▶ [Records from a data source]
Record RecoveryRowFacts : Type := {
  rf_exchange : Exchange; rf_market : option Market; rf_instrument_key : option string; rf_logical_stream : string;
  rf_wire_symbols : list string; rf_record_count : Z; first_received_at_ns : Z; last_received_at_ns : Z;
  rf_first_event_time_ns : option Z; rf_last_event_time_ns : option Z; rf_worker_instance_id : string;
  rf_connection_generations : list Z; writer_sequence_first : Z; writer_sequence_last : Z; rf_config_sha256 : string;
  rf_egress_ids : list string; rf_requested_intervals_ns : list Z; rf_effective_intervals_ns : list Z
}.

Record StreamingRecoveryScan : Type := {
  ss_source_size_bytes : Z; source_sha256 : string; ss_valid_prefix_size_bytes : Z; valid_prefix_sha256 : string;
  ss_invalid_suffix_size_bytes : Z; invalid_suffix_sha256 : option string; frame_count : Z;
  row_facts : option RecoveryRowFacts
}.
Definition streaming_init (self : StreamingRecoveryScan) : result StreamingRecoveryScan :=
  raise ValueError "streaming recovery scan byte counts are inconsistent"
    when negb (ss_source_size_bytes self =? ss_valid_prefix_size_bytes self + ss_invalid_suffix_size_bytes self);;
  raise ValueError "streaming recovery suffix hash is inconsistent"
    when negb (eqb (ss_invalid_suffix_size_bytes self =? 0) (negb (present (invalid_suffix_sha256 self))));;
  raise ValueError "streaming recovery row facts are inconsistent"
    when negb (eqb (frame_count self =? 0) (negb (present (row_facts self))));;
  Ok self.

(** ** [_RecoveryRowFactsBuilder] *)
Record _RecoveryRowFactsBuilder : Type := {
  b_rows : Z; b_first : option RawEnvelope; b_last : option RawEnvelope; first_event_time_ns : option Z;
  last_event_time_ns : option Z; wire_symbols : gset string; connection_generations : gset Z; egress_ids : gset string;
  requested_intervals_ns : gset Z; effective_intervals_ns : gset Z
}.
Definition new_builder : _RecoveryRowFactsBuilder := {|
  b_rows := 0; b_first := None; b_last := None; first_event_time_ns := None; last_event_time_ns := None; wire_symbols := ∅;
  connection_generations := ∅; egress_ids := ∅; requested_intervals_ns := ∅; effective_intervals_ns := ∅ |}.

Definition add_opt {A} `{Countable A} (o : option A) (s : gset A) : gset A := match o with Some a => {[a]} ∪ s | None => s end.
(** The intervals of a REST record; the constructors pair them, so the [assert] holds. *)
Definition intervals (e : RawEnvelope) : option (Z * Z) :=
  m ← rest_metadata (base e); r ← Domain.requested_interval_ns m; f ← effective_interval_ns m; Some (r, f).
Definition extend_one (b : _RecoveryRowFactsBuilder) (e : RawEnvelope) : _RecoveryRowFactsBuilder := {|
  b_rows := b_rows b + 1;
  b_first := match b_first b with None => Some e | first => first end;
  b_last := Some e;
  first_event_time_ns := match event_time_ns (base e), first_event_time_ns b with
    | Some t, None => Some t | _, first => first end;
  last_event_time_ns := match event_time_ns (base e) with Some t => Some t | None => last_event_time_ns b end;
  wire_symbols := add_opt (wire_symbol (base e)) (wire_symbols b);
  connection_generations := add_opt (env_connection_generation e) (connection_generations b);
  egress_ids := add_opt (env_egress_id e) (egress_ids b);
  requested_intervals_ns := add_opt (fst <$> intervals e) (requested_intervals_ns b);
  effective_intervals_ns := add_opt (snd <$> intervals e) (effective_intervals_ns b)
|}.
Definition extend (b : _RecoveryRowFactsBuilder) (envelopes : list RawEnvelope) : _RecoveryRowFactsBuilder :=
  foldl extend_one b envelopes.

▶ [TO DO]
The answer must be a single number: the count of lines in the data that contain the word "self".

▶ [FINISHED EXERCISE]
5